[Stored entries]
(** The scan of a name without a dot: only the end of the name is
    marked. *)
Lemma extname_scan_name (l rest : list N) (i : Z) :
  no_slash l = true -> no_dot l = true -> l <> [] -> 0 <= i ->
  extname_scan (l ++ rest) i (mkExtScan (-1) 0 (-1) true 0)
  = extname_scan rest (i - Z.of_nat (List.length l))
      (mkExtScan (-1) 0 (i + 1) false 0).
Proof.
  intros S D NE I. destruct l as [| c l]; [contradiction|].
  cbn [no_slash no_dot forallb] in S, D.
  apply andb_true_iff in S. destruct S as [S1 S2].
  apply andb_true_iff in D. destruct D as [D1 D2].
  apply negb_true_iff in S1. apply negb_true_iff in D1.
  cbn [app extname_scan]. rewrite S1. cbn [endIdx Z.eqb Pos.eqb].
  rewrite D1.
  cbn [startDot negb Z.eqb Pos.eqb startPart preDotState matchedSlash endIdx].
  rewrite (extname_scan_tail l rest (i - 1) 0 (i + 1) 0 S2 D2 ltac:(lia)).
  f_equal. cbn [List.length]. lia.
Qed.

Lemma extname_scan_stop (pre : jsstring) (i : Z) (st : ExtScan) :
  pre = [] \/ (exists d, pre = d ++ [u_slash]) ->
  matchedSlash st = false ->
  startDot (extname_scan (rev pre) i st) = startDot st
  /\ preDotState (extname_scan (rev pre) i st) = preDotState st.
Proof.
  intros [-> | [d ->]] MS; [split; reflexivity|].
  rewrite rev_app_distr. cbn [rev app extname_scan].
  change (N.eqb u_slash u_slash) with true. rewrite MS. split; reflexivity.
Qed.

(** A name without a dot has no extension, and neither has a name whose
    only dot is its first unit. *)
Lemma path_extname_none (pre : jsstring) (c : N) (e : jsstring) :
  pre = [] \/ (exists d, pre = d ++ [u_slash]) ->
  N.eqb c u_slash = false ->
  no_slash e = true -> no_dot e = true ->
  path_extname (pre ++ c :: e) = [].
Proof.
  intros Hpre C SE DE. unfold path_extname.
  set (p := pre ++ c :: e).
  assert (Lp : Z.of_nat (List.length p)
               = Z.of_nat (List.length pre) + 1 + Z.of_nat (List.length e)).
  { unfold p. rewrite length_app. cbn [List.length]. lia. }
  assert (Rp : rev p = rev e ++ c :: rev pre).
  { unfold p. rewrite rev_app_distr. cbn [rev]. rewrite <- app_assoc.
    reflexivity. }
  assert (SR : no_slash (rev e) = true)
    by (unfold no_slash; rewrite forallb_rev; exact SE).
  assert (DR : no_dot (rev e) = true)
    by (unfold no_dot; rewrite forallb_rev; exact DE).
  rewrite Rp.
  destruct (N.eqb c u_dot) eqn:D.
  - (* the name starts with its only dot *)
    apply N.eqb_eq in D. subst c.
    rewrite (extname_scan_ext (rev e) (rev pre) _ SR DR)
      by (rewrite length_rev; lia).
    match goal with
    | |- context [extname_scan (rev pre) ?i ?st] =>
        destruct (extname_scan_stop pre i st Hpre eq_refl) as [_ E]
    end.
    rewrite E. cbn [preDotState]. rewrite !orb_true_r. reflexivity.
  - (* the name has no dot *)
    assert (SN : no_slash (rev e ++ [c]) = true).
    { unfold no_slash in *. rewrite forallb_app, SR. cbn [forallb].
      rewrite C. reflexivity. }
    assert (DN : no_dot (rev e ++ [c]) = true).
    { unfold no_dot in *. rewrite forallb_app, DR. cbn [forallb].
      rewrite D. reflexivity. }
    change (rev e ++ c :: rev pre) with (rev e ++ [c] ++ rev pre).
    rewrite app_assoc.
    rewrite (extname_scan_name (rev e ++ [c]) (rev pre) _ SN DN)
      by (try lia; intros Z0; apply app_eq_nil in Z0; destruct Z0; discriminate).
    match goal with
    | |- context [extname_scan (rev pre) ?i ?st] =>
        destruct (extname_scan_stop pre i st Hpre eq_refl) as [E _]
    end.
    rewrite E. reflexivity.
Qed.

- _ACTIVITY_: Set down, exactly and only, the lines running from the one holding "rewrite C. reflexivity." through the end of the records above, both ends included.

- _TASK RESULT_:
      rewrite C. reflexivity. }
    assert (DN : no_dot (rev e ++ [c]) = true).
    { unfold no_dot in *. rewrite forallb_app, DR. cbn [forallb].
      rewrite D. reflexivity. }
    change (rev e ++ c :: rev pre) with (rev e ++ [c] ++ rev pre).
    rewrite app_assoc.
    rewrite (extname_scan_name (rev e ++ [c]) (rev pre) _ SN DN)
      by (try lia; intros Z0; apply app_eq_nil in Z0; destruct Z0; discriminate).
    match goal with
    | |- context [extname_scan (rev pre) ?i ?st] =>
        destruct (extname_scan_stop pre i st Hpre eq_refl) as [E _]
    end.
    rewrite E. reflexivity.
Qed.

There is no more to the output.